The Supreme Court on Monday ordered the Federal Government (FG) and the National Assembly (NASS) to go back and reconcile their differences in the suit filed by the Attorney-General of the Federation over NASS’ constitutional amendments and return to court with their report of settlement within forty-eight hours.
It would be recalled that President Goodluck Jonathan had withheld his assent to the NASS amendments to some sections of the 1999 Constitution and instituted a suit against the lawmakers at the Supreme Court seeking to annul the amendments.
At the apex court’s sitting on Monday, the court directed the parties to go back and meet to reconcile and harmonise their respective positions in the suit within twenty-four hours and return to court on May 27 with their report of settlement.

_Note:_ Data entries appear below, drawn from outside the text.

Lemma consume_inv io s built rest E S D pc : rinv io s built rest E S D -> rs_completer s = Some pc ->
  wp quiet_env (consume_completions pc (rs_qp s)) (rs_w s) (fun r w =>
    let nx := consume_next (qp_stop (rs_qp s)) (Z.of_nat (length (rs_posted s))) D pc in
    fst r = fst nx /\ rinv io (completer_next s r w) built rest E S (snd nx)).
Proof.
  intros [Hj Hl Ht Hf Hrg Hcq Hcv Hdb Hru Hio Hn Hsm Hm Hc Hst Hsd] Ec. rewrite Ec in *.
  assert (not_started (rs_main s) = false) as Hns by (destruct (not_started (rs_main s)); [discriminate (proj2 Hc eq_refl)|done]).
  destruct pc; cbn [consume_completions consume_next]; simpl in Hl, Hcq, Hn; rewrite ?Z.sub_0_r in *.
  - wp_step. split; [by destruct (qp_stop (rs_qp s))|]. constructor; simpl; rewrite ?Z.sub_0_r; try done;
      destruct (qp_stop (rs_qp s)) eqn:Es; simpl; rewrite ?Z.sub_0_r; try done; by rewrite Hns.
  - wp_step. apply quiet_dequeue. intros w' Hmem Hst' Hlog.
    destruct (cq_ok_dequeue _ _ _ _ _ _ Hcq) as [(Hlt & cq' & -> & Hnn & Hcq' & Hd & Hv)|(Heq & ->)]; wp_step.
    + rewrite (proj2 (Z.eqb_neq _ _) Hnn). rewrite (proj2 (Z.ltb_lt _ _) Hlt). split; [done|].
      constructor; simpl; rewrite ?Hlog, ?Hmem, ?Hd, ?Hv; try done; try lia.
      * by replace (D + 1 - 1) with D by lia.
      * replace (D + 1 - 1) with D by lia. eapply cq_ok_frame; [apply agree_refl| |exact Hcq']. by rewrite Hd.
      * by eapply main_at_frame; [..|exact Hm]; simpl; auto.
      * by rewrite Hns.
    + rewrite (proj2 (Z.ltb_ge D _)) by lia. split; [done|].
      constructor; simpl; rewrite ?Hlog, ?Hmem, ?Z.sub_0_r; try done; try lia.
      * eapply cq_ok_frame; [apply agree_refl| |exact Hcq]. by rewrite Hlog.
      * by eapply main_at_frame; [..|exact Hm]; simpl; auto.
      * by rewrite Hns.
  - wp_step. split; [done|]. pose proof (lk_counts _ _ _ _ _ _ _ _ Hl).
    constructor; simpl; rewrite ?Z.sub_0_r; try done.
    + replace D with (D - 1 + 1) by lia. apply lane_retire; [exact Hl|]. pose proof (co_window _ _ _ _ _ _ _ Hcq). lia.
    + unfold nvm_sq_update. simpl. by destruct (_ =? _).
    + unfold nvm_sq_update. simpl. by destruct (_ =? _).
    + by rewrite Hns.
  - wp_step. apply quiet_cq_update. intros w' Hmem Hst' Hlog. wp_step. split; [done|].
    replace D with (D - 1 + 1) in Hcq at 1 by lia. pose proof (cq_ok_update _ _ (w_log w') _ _ _ _ Hcq Hlog) as Hcq'.
    replace (D - 1 + 1) with D in Hcq' by lia.
    set (cq' := if negb _ then _ else _) in *. assert (q_db cq' = q_db (qp_cq (rs_qp s)) /\ q_vaddr cq' = q_vaddr (qp_cq (rs_qp s)))
      as [Ed Ev] by (unfold cq'; by destruct (negb _)).
    constructor; simpl; rewrite ?Hmem, ?Z.sub_0_r, ?Ed, ?Ev; try done.
    + rewrite Hlog, (proj2 (Z.eqb_neq _ _) (not_eq_sym Hdb)). by rewrite andb_false_r.
    + by eapply main_at_frame; [..|exact Hm]; simpl; auto.
    + by rewrite Hns.
  - wp_step. split; [done|]. pose proof (lk_counts _ _ _ _ _ _ _ _ Hl) as Hcn.
    pose proof (co_window _ _ _ _ _ _ _ Hcq). pose proof (jobs_length _ _ Hj). pose proof (su_total Hsu).
    destruct Hru as [Hru Hru'].
    assert (u64 (qp_num_cpls (rs_qp s) + 1) = D) as Eu by (rewrite Hn, u64_small; lia).
    constructor; simpl; rewrite ?Z.sub_0_r, ?Eu; try done.
    + eapply main_at_frame; [..|exact Hm]; simpl; auto. right. lia.
    + by rewrite Hns.
  - wp_step. split; [done|]. constructor; simpl; by rewrite ?Z.sub_0_r.
Qed.
(* ===== verification/TransferRun.v ===== *)
(** * Transfers over several queues: executions

    What [Transfer] describes, run: the invariant that its threads and a controller
    keep however they interleave, one lane ([Lane]) per submission queue and one
    completion queue ([Device]) for all of them, and what follows for the commands
    that reach the controller, for the threads, and for the end of the transfer. *)
From S2P Require Import Prelude Bits Memory Effects Types Runtime Command Error Queue.
From S2P Require Import DisDevice DisMap Ctrl Dma Rpc RpcHandles RpcCommand Admin Lane Device Transfer.

(** ** The invariant *)

(** The submission queue a completion names, and the completions of queue [i + 1]. *)
Definition sqid_of (e : Z * Z) : Z := fst e / 2 ^ 80 mod 2 ^ 16.
Definition cpls_of (i : nat) (l : list (Z * Z)) : nat := length (filter (fun e => sqid_of e = Z.of_nat i + 1) l).

(** What the consumer has dequeued but not yet retired, reported or counted. *)
Definition lag_retire (c : option consumer_pc) : Z := if c is Some (K_retire _) then 1 else 0.
Definition lag_update (c : option consumer_pc) : Z :=
  match c with Some (K_retire _) | Some K_update => 1 | _ => 0 end.
Definition lag_count (c : option consumer_pc) : Z :=
  match c with Some (K_retire _) | Some K_update | Some K_count => 1 | _ => 0 end.

Definition not_started (pc : transfer_pc) : bool :=
  match pc with X_alloc => true | X_return st => negb (st =? 0) | _ => false end.

(** [*NVM_CPL_SQID(cpl)] of the bytes before the status. *)
Lemma cpl_sqid m a : ld 2 m (NVM_CPL_SQID a) = ld 14 m a / 2 ^ 80 mod 2 ^ 16.
Proof.
  unfold NVM_CPL_SQID. change 14%nat with (10 + (2 + 2))%nat. rewrite !ld_split. change (Z.of_nat 10) with 10.
  pose proof (ld_bound 10 m a) as B1. pose proof (ld_bound 2 m (a + 10)) as B2.
  change (256 ^ Z.of_nat 10) with (2 ^ 80) in *. change (256 ^ 10) with (2 ^ 80). change (256 ^ Z.of_nat 2) with (2 ^ 16) in *.
  rewrite (Z.mul_comm (2 ^ 80)), Z.div_add, (Z.div_small (ld 10 m a)), Z.add_0_l by lia.
  rewrite (Z.mul_comm (2 ^ 16)), Z.mod_add, Z.mod_small by lia. done.
Qed.

(** Counting. *)
Lemma sum_le {A} (f g : A -> nat) xs : (forall x, x ∈ xs -> (f x <= g x)%nat) -> (sum_list_with f xs <= sum_list_with g xs)%nat.
Proof.
  induction xs as [|x xs IH]; intros Hle; [done|]. simpl. pose proof (Hle x ltac:(left)).
  specialize (IH (fun y Hy => Hle y (list_elem_of_further _ _ _ Hy))). lia.
Qed.

Lemma sum_eq {A} (f g : A -> nat) xs : (forall x, x ∈ xs -> (f x <= g x)%nat) ->
  (sum_list_with g xs <= sum_list_with f xs)%nat -> forall x, x ∈ xs -> f x = g x.
Proof.
  induction xs as [|y xs IH]; intros Hle Hs x Hx; [by apply not_elem_of_nil in Hx|]. simpl in Hs.
  assert (forall z, z ∈ xs -> (f z <= g z)%nat) as Hle' by (intros z Hz; apply Hle; by right).
  pose proof (Hle y ltac:(left)). pose proof (sum_le f g xs Hle').
  apply elem_of_cons in Hx as [->|Hx]; [lia|]. apply IH; [done|lia|done].
Qed.

Lemma cpls_cons i e l : cpls_of i (e :: l) = ((if decide (sqid_of e = Z.of_nat i + 1)%Z then 1 else 0) + cpls_of i l)%nat.
Proof. unfold cpls_of. rewrite filter_cons. by case_decide. Qed.

Lemma cpls_app i l k : cpls_of i (l ++ k) = (cpls_of i l + cpls_of i k)%nat.
Proof. unfold cpls_of. by rewrite list.filter_app, length_app. Qed.

Lemma sum_one (i n : nat) (a : Z) : (i < n)%nat -> a = Z.of_nat i + 1 ->
  sum_list_with (fun j => if decide (a = Z.of_nat j + 1) then 1%nat else 0%nat) (seq 0 n) = 1%nat.
Proof.
  intros Hi ->. induction n as [|n IH]; [lia|]. rewrite seq_S, sum_list_with_app. simpl.
  destruct (decide (i = n)) as [->|Hne].
  - rewrite decide_True by done. replace (sum_list_with _ _) with 0%nat; [done|]. symmetry. clear.
    assert (forall k m, (k + m <= n)%nat -> sum_list_with (fun j => if decide (Z.of_nat n + 1 = Z.of_nat j + 1) then 1%nat else 0%nat) (seq k m) = 0%nat) as Hz.
    { intros k m. revert k. induction m as [|m IH]; intros k Hk; [done|]. simpl. rewrite decide_False, IH by lia. done. }
    apply Hz. lia.
  - rewrite IH, decide_False by lia. done.
Qed.

Lemma sum_ext {A} (f g : A -> nat) xs : (forall x, f x = g x) -> sum_list_with f xs = sum_list_with g xs.
Proof. intros E. induction xs as [|x xs IH]; simpl; [done|]. by rewrite E, IH. Qed.

Lemma sum_add {A} (f g : A -> nat) xs : sum_list_with (fun x => (f x + g x)%nat) xs = (sum_list_with f xs + sum_list_with g xs)%nat.
Proof. induction xs; simpl; lia. Qed.

Lemma sum_cpls n l : Forall (fun e => exists i, (i < n)%nat /\ sqid_of e = Z.of_nat i + 1) l ->
  length l = sum_list_with (fun i => cpls_of i l) (seq 0 n).
Proof.
  induction 1 as [|e l (i & Hi & He) _ IH].
  - symmetry. induction (seq 0 n) as [|x xs IH]; [done|exact IH].
  - simpl. rewrite IH. rewrite (sum_ext _ _ _ (fun j => cpls_cons j e l)), sum_add.
    by rewrite (sum_one i n _ Hi He).
Qed.

Section invariant.
Context `{Build}.
Context (d : disk) (buf : buffer) (ioaddrs : Z) (write : bool) (n_queues size kb kp : Z).
Context (ks : nat -> Z) (mems : nat -> nvm_dma_t) (ncq cq_vaddr : Z).

(** Queue [i + 1] and the PRP list pages behind it. *)
Definition lane_of (i : nat) : lane := Lane (ks i) (mems i) (dk_ns_id d) (dma_ioaddrs (b_dma buf)) ioaddrs.
Abbreviation nq := (Z.to_nat n_queues).
Abbreviation prod i := (share d write n_queues size (Z.of_nat i)).
Definition todo (i : nat) : list job := producer_jobs d buf (prod i).
Definition todo_upto (k : nat) : nat := sum_list_with (fun i => length (todo i)) (seq 0 k).

Definition apart (a n b k : Z) : Prop := a + n <= b \/ b + k <= a.

(** The queues and the table of bus addresses do not overlap, and one PRP list page
    is enough for a command of the maximum size. *)
Record transfer_setup : Prop := {
  su_sizes : sizes_ok d buf n_queues size kb kp;
  su_lane : forall i, (i < nq)%nat -> lane_wf (lane_of i) /\ dma_page_size (mems i) = 2 ^ kp;
  su_table : total_pages d size <= Z.of_nat (length (dma_ioaddrs (b_dma buf)));
  su_prp : chunk_pages d buf <= 2 ^ kp / 8 + 1;
  su_apart : forall i j, (i < nq)%nat -> (j < nq)%nat -> i <> j ->
    apart (dma_vaddr (mems i)) (lane_extent (lane_of i)) (dma_vaddr (mems j)) (lane_extent (lane_of j));
  su_cq : forall i, (i < nq)%nat -> apart cq_vaddr (16 * ncq) (dma_vaddr (mems i)) (lane_extent (lane_of i));
  su_cq_table : apart cq_vaddr (16 * ncq) ioaddrs (8 * Z.of_nat (length (dma_ioaddrs (b_dma buf))));
}.

(** Where a producer is: what it has built, and what is left. *)
Definition producer_at (i : nat) (m : mem) (pc : option producer_pc) (built rest : list job) (E S : Z) : Prop :=
  let p := prod i in let B := Z.of_nat (length built) in
  match pc with
  | None | Some T_start => built = [] /\ E = 0 /\ S = 0
  | Some (T_while off np) =>
      rest = moves d buf p off np ++ flushes p /\ E = B /\ 0 <= off <= producer_pages d buf p /\ 1 <= np <= chunk_pages d buf
  | Some (T_enqueue off n) | Some (T_submit off n) =>
      rest = move_job d buf p off n :: moves d buf p (off + n) n ++ flushes p /\ E = B
      /\ 0 <= off /\ off + n <= producer_pages d buf p /\ 1 <= n <= chunk_pages d buf
  | Some (T_build off n cmd) =>
      rest = move_job d buf p off n :: moves d buf p (off + n) n ++ flushes p /\ E = B + 1
      /\ 0 <= off /\ off + n <= producer_pages d buf p /\ 1 <= n <= chunk_pages d buf
      /\ cmd = slot (lane_of i) (E - 1) /\ reserved (lane_of i) m (E - 1)
  | Some T_flush => rest = [Flush] /\ E = B
  | Some (T_flush_build cmd) =>
      rest = [Flush] /\ E = B + 1 /\ cmd = slot (lane_of i) (E - 1) /\ reserved (lane_of i) m (E - 1)
  | Some T_finish => rest = [] /\ E = B
  | Some T_return => rest = [] /\ E = B /\ S = E
  end.

(** A queue whose commands before the flush fill the ring exactly. *)
Definition brimful (i : nat) : Prop :=
  write = true /\ Z.of_nat (length (todo i)) = lane_size (lane_of i).

Definition unsubmitted (pc : option producer_pc) : bool :=
  match pc with
  | Some (T_submit _ _) | Some (T_flush_build _) | Some T_finish | Some T_return => false
  | _ => true
  end.

(** Queue [i + 1]: of its jobs [built] are built; [E] slots are taken, [S] commands
    submitted, [R] retired and [P] completed. *)
Record linv (io : bool) (i : nat) (m : mem) (log : list (call * resp)) (q : queue) (pc : option producer_pc)
    (c : sq_ctl) (R P : Z) (built rest : list job) (E S : Z) : Prop := {
  li_jobs : todo i = built ++ rest;
  li_lane : lane_ok (lane_of i) m (tq_queue q) built E S (Z.of_nat (length (tc_fetched c))) R;
  li_fetched : forall x cmd, tc_fetched c !! x = Some cmd ->
    exists j, built !! x = Some j /\ cmd = job_dwords (lane_of i) (Z.of_nat x) j;
  li_reg : reg (q_db (tq_queue q)) log = S mod lane_size (lane_of i);
  li_no : q_no (tq_queue q) = Z.of_nat i + 1;
  li_qmem : tq_qmem q = mems i;
  li_running : P + Z.of_nat (length (tc_running c)) = Z.of_nat (length (tc_fetched c))
    /\ Forall (fun x => (x < length (tc_fetched c))%nat) (tc_running c);
  li_inorder : io = true -> tc_running c = seq (Z.to_nat P) (length (tc_running c));
  li_counter : tq_counter q = Z.of_nat (length built);
  li_pc : producer_at i m pc built rest E S;
  li_brimful : brimful i -> S = 0 /\ unsubmitted pc = true;
}.

(** The completions that were retired. *)
Definition retired (s : tsys) (D : Z) : list (Z * Z) := take (Z.to_nat (D - lag_retire (ts_consumer s))) (ts_posted s).

Definition main_at (s : tsys) (counter : Z) : Prop :=
  let ps := ts_producers s in
  match ts_main s with
  | X_alloc => ps = []
  | X_create i => i = Z.of_nat (length ps)
  | X_join i commands =>
      length ps = nq /\ 0 <= i <= n_queues /\ commands = Z.of_nat (todo_upto (Z.to_nat i))
      /\ forall j, (j < Z.to_nat i)%nat -> ps !! j = Some T_return
  | X_wait commands =>
      commands = Z.of_nat (todo_upto nq) /\ forall j, (j < nq)%nat -> ps !! j = Some T_return
  | X_cancel | X_reap | X_return 0 =>
      Z.of_nat (todo_upto nq) <= counter /\ forall j, (j < nq)%nat -> ps !! j = Some T_return
  | X_return _ => ps = []
  end.

Definition doorbell (q : queue) : Z := q_db (tq_queue q).

(** [D] completions have been dequeued. *)
Record tinv (io : bool) (s : tsys) (q0 : queue) (D : Z) : Prop := {
  ti_q0 : ts_queues s !! 0%nat = Some q0;
  ti_lens : length (ts_queues s) = Datatypes.S nq /\ length (ts_ctls s) = nq /\ (length (ts_producers s) <= nq)%nat;
  ti_lane : forall i q c, ts_queues s !! Datatypes.S i = Some q -> ts_ctls s !! i = Some c ->
    exists built rest E S, linv io i (w_mem (ts_w s)) (w_log (ts_w s)) q (ts_producers s !! i) c
      (Z.of_nat (cpls_of i (retired s D))) (Z.of_nat (cpls_of i (ts_posted s))) built rest E S;
  ti_table : table_at (lane_of 0) (w_mem (ts_w s));
  ti_cq : cq_ok (w_mem (ts_w s)) (w_log (ts_w s)) ncq (tq_queue q0) (ts_posted s) D (D - lag_update (ts_consumer s));
  ti_cq_vaddr : q_vaddr (tq_queue q0) = cq_vaddr;
  ti_counter : tq_counter q0 = D - lag_count (ts_consumer s);
  ti_db : NoDup (doorbell <$> ts_queues s);
  ti_posted : Forall (fun e => exists i, (i < nq)%nat /\ sqid_of e = Z.of_nat i + 1) (ts_posted s);
  ti_retire : forall cpl, ts_consumer s = Some (K_retire cpl) -> cpl = cq_slot (tq_queue q0) ((D - 1) mod ncq);
  ti_consumer : ts_consumer s = None <-> not_started (ts_main s) = true;
  ti_main : main_at s (tq_counter q0);
}.

Context (Hsu : transfer_setup).
Abbreviation Hsz := (su_sizes Hsu).

(** *** One lane *)

Lemma enqueue_no m q a q' m' : nvm_sq_enqueue m q = Some (a, q', m') -> q_no q' = q_no q.
Proof.
  unfold nvm_sq_enqueue. repeat case_match; intros; simplify_eq; done.
Qed.

Lemma lane_frame io i m m' log log' q pc c R P built rest E S : (i < nq)%nat ->
  agree m m' (dma_vaddr (mems i)) (lane_extent (lane_of i)) -> reg (doorbell q) log' = reg (doorbell q) log ->
  linv io i m log q pc c R P built rest E S -> linv io i m' log' q pc c R P built rest E S.
Proof.
  intros Hi Ha Hl [Hj Hlane Hf Hr Hno Hqm Hru Hio Hcn Hpc Hb]. destruct (su_lane Hsu i Hi) as [Hwf _].
  constructor; try done.
  - by eapply lane_ok_agree.
  - unfold doorbell in Hl. by rewrite Hl.
  - assert (forall x, reserved (lane_of i) m x -> reserved (lane_of i) m' x) as Hres.
    { intros x. apply reserved_agree. pose proof (slot_bounds _ Hwf x). pose proof (list_page_bounds _ Hwf 0). pose proof (page_pos _ Hwf).
      eapply agree_sub; [exact Ha|simpl in *; lia|simpl in *; lia]. }
    destruct pc as [[]|]; simpl in *; intuition.
Qed.

(** What a step of producer [i] leaves alone. *)
Definition only_lane (i : nat) (m m' : mem) : Prop :=
  forall a n, apart a n (dma_vaddr (mems i)) (lane_extent (lane_of i)) -> agree m m' a n.

Lemma only_writes_only_lane i x m m' : (i < nq)%nat -> only_writes (lane_of i) x m m' -> only_lane i m m'.
Proof. intros Hi Hw a n Ha. destruct (su_lane Hsu i Hi) as [Hwf _]. by eapply only_writes_agree. Qed.

Definition lane_stepped (io : bool) (i : nat) (w : uworld) (q : queue) (queues : list queue) (c : sq_ctl) (R P : Z)
    (r : producer_pc * list queue) (w' : uworld) : Prop :=
  exists q' built rest E S, snd r = <[Datatypes.S i := q']> queues
  /\ linv io i (w_mem w') (w_log w') q' (Some (fst r)) c R P built rest E S
  /\ only_lane i (w_mem w) (w_mem w') /\ doorbell q' = doorbell q
  /\ forall db, db <> doorbell q -> reg db (w_log w') = reg db (w_log w).

Lemma wp_queue_at i q queues w (Q : queue -> uworld -> Prop) :
  queues !! Z.to_nat i = Some q -> Q q w -> wp quiet_env (queue_at queues i) w Q.
Proof. intros Hq HQ. unfold queue_at. by rewrite Hq. Qed.

Lemma prod_no i : (i < nq)%nat -> Z.to_nat (p_queue_no (prod i)) = Datatypes.S i.
Proof. intros Hi. destruct (share_spec _ _ write _ _ _ _ Hsz (Z.of_nat i)) as (_ & -> & _); lia. Qed.


(** There are not more commands than the counters can hold. *)
Lemma todo_length i : (i < nq)%nat -> Z.of_nat (length (todo i)) <= share_page d n_queues size (Z.of_nat i + 1) - share_page d n_queues size (Z.of_nat i) + 1.
Proof.
  intros Hi. destruct (share_spec _ _ write _ _ _ _ Hsz (Z.of_nat i) ltac:(lia)) as (_ & _ & _ & _ & Hp).
  pose proof (share_page_mono _ _ _ _ _ _ Hsz (Z.of_nat i) ltac:(lia)) as Hm.
  unfold todo, producer_jobs, moves, flushes. rewrite length_app, Hp. set (n := share_page _ _ _ _ - _) in *.
  pose proof (length_chunked (move_job d buf (prod i)) (Z.to_nat n) n 0 (chunk_pages d buf)).
  destruct (p_write _); simpl; lia.
Qed.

The Court said that the issues in contention were very simple and could be reconciled by the parties without the court’s intervention.
The Chief Justice of Nigeria (CJN), Justice Mahmud Mohammed, who presided over the proceedings, issued the ultimatum following an application by Mr Bayo Ojo (SAN), counsel to the Federal Government.
Ojo had in the application sought to amend the originating summons which he filed on behalf of the Attorney-General of the Federation by seeking to substitute the AGF with the President of the Federal Republic of Nigeria as the plaintiff.
Mr Adegboyega Awomolo (SAN), counsel to the NASS, opposed the application on the ground that it was “incurably defective.’’
Awomolo argued that the proper party in the suit was the President of Nigeria, who was not before the court and, therefore, urged the court to strike out the suit.
Responding to Awomolo’s submission, Ojo argued that his application, dated May 20, and brought to court on Monday (today) was to cure the inherent defectiveness of his originating summons.
The CJN, however, disagreed with Ojo, saying that even if the AGF was replaced with the President, the originating process would still be defective since the supporting affidavit was not sworn to by the president.
He advised Ojo to withdraw the originating summons and come back with a fresh suit.
Ojo withdrew the originating summons and it was struck out accordingly by the court.
However, Awomolo’s refusal to give a written undertaking on behalf of the National Assembly on the maintenance of status quo ante as earlier ordered by the court on May 7, made the court to direct the parties to go back and reconcile and report their out-of-court settlement on Wednesday.
It would also be recalled that the Supreme Court which on May 7 fixed June 18 for hearing of the matter last week suddenly reversed the hearing date to May 25, today.
This decision was informed by an application filed by Awomolo seeking relisting of the case before the expiration of the current National Assembly.
He had urged the court to discharge its order of interlocutory injunction made on May 7th, 2015, for the maintenance of status by parties and restraining the NASS from overriding the president’s veto of the amendments.
Awomolo had argued that the AGF was not competent to invoke the original jurisdiction of the Supreme Court under the Supreme Court Additional Jurisdiction Act.
He, therefore, urged the court to dismiss the originating summons filed by the AGF.
Awomolo further argued that the National Assembly was inaugurated on June 6th, 2011 for a four-year term, which would terminate on June 6th 2015, and the case would have been overtaken by events.
He, therefore, prayed the court to expeditiously hear and determine the suit during the 7th Assembly’s lifespan, in the interest of justice and the good people of Nigeria.
He also urged the court to dismiss the originating summons filed by the AGF.